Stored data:
•••
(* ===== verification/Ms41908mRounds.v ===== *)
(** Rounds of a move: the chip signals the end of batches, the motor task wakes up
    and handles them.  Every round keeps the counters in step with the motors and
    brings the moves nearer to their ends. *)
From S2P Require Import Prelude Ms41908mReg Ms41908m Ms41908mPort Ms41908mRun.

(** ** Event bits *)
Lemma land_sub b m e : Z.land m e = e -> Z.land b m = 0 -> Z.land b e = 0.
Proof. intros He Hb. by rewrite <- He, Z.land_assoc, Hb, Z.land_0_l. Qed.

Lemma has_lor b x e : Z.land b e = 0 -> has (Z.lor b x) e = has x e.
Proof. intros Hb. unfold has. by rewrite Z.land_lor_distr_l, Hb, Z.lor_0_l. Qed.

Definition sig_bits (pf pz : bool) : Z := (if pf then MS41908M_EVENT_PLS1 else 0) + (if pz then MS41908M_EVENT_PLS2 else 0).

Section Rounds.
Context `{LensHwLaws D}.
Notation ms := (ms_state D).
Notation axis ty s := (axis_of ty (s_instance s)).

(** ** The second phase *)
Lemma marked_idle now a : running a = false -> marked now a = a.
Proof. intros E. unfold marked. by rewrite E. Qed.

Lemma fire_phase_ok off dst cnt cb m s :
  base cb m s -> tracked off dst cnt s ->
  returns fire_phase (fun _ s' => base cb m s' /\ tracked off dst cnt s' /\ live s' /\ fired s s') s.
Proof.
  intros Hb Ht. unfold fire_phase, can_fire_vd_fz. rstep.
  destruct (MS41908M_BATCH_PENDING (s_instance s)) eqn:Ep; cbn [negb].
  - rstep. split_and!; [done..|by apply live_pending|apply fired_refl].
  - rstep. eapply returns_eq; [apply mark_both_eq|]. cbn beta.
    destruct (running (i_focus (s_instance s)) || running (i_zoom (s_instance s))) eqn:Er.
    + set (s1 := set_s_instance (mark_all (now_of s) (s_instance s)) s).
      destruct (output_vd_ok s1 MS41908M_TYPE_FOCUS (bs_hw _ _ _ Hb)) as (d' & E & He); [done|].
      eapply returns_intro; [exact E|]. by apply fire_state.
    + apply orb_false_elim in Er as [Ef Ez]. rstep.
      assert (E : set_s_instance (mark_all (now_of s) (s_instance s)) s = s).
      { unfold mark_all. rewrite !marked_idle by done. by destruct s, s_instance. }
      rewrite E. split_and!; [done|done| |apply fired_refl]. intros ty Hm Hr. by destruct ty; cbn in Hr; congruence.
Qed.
•••
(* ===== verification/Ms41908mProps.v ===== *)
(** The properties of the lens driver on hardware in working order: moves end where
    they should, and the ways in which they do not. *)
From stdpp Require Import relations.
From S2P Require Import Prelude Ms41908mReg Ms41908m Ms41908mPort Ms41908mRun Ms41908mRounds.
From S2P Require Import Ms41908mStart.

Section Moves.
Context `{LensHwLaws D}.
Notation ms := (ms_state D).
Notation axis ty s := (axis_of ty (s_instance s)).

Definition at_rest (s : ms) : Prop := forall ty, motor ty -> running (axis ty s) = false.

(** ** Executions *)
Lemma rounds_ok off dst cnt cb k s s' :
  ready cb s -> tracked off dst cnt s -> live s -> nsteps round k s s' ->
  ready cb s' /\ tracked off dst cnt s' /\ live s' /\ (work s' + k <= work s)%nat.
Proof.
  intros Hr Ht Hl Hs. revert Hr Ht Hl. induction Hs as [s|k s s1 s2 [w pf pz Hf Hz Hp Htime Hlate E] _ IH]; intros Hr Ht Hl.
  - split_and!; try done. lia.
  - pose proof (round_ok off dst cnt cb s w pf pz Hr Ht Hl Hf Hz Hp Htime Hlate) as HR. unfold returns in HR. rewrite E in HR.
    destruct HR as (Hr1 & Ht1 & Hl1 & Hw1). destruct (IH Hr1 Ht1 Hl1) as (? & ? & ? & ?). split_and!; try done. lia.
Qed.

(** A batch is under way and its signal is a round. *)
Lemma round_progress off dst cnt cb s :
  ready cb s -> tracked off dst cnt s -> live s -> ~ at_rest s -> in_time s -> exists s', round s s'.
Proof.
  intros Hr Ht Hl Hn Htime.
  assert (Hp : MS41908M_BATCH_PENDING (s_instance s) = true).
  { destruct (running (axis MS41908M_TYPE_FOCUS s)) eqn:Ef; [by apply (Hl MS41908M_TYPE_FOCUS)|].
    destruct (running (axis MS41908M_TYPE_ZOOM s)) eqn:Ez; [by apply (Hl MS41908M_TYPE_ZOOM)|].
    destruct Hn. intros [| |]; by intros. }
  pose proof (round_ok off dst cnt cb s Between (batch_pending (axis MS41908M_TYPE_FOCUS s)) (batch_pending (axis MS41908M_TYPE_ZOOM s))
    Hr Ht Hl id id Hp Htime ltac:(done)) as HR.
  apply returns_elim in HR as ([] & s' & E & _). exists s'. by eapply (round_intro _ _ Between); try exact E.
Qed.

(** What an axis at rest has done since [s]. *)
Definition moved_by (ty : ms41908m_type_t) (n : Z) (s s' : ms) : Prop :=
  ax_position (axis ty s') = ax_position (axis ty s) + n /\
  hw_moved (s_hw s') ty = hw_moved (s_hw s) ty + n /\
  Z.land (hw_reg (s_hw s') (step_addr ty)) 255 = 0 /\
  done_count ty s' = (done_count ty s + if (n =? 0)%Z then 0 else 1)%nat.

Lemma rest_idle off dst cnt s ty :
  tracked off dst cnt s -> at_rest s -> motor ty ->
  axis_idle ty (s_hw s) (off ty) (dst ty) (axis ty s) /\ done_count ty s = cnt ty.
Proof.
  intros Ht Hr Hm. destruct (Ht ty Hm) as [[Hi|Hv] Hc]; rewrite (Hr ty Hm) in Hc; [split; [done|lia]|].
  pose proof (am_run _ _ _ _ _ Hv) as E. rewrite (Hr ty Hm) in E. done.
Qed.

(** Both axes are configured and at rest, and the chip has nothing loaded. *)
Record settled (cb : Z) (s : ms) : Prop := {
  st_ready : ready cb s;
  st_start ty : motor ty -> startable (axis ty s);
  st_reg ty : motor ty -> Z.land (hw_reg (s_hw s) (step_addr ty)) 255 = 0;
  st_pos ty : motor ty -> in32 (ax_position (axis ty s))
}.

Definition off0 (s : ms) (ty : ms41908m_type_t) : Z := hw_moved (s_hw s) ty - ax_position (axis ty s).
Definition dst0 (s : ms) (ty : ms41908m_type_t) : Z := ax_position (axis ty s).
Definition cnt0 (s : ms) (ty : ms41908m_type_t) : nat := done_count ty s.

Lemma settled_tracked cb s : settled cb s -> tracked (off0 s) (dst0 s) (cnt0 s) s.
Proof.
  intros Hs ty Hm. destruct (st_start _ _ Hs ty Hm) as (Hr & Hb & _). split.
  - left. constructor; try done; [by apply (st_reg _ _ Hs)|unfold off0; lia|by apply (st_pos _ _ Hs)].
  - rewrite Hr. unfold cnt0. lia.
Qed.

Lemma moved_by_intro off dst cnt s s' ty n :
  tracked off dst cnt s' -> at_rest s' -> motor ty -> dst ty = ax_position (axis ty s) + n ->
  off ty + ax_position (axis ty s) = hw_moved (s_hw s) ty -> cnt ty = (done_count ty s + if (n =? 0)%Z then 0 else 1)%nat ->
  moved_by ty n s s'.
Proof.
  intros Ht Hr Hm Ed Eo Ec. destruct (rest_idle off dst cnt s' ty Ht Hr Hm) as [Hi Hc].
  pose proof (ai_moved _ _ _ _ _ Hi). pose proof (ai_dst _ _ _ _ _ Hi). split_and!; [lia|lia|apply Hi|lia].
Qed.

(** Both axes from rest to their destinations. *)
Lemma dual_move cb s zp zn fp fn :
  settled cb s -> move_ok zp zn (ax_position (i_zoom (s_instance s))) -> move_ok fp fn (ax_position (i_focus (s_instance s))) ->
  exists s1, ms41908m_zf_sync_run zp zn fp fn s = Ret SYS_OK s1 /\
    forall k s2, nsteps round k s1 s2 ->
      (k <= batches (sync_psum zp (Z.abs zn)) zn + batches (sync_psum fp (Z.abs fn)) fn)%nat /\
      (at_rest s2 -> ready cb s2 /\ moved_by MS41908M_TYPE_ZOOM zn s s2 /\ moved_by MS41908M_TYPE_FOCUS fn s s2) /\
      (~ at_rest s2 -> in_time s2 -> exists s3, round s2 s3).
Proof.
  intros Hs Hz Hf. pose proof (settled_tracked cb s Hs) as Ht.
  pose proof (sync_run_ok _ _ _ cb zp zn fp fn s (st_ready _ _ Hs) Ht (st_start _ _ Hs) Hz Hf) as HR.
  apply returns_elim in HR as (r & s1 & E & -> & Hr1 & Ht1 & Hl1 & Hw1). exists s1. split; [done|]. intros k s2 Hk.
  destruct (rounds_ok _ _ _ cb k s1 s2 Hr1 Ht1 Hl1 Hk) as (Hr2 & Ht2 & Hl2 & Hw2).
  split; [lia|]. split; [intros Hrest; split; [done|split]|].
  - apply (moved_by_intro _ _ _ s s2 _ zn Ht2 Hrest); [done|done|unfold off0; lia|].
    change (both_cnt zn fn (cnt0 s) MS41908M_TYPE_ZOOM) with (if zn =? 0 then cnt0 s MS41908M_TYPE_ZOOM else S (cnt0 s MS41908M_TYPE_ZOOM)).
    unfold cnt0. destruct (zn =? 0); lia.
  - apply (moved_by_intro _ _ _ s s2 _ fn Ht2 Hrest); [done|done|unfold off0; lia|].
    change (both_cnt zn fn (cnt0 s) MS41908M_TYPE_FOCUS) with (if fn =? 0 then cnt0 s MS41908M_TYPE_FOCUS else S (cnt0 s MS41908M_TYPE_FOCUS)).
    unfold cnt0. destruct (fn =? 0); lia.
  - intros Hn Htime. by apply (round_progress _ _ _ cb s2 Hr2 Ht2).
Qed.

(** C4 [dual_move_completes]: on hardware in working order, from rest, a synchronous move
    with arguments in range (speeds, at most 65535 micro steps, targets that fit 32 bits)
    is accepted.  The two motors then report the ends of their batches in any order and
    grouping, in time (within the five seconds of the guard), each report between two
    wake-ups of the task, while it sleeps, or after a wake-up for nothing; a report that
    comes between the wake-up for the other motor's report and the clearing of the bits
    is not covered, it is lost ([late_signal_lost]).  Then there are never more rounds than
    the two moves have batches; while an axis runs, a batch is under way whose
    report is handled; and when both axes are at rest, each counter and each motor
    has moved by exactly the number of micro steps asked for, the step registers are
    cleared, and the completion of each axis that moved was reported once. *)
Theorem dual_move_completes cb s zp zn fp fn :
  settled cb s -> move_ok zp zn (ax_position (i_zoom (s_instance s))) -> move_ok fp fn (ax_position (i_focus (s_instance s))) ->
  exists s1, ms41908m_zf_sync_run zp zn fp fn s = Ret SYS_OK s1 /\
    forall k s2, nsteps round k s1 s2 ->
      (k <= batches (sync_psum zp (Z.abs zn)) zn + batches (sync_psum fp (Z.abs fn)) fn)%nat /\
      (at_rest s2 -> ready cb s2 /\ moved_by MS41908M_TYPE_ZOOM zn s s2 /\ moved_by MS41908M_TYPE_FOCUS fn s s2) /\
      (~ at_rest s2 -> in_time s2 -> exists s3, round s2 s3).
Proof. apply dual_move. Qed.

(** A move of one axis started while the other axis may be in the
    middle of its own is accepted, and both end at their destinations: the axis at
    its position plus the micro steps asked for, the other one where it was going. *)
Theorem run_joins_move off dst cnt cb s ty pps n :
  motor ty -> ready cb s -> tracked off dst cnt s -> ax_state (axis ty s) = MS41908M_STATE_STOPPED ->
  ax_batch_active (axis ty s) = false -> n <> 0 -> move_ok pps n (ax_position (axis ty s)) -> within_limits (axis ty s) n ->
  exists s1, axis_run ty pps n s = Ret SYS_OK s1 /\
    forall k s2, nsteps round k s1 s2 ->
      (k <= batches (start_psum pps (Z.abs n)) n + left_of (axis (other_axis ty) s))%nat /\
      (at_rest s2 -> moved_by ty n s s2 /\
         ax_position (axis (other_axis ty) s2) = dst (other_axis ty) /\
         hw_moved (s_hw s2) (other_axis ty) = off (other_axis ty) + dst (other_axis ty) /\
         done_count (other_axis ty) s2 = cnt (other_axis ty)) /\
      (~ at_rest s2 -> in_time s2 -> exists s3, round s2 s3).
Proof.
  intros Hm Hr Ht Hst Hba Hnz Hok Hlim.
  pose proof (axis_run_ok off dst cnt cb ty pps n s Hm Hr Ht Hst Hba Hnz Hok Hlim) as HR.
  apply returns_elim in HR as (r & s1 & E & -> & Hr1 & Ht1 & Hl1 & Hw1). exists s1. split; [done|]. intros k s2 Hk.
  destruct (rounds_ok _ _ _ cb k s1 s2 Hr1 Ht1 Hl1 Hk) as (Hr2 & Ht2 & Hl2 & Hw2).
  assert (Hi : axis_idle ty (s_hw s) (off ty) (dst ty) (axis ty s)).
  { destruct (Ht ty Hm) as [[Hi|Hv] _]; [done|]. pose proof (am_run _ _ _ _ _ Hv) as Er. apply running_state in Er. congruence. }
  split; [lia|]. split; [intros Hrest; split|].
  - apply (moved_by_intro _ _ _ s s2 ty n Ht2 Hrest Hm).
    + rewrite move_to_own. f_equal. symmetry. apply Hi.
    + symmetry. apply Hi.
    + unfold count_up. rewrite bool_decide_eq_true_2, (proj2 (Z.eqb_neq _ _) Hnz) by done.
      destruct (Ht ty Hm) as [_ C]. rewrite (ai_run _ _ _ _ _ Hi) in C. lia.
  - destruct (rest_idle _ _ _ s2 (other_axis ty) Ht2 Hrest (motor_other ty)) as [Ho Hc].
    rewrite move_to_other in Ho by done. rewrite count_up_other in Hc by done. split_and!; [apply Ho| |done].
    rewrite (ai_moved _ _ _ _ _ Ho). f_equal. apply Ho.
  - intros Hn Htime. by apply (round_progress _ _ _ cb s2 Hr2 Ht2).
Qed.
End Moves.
•••
* _WHAT YOU ARE ASKED TO DO_: Please copy every line in the entries where "chip" appears.

* _YOUR RESPONSE_:
(** Rounds of a move: the chip signals the end of batches, the motor task wakes up
(** Both axes are configured and at rest, and the chip has nothing loaded. *)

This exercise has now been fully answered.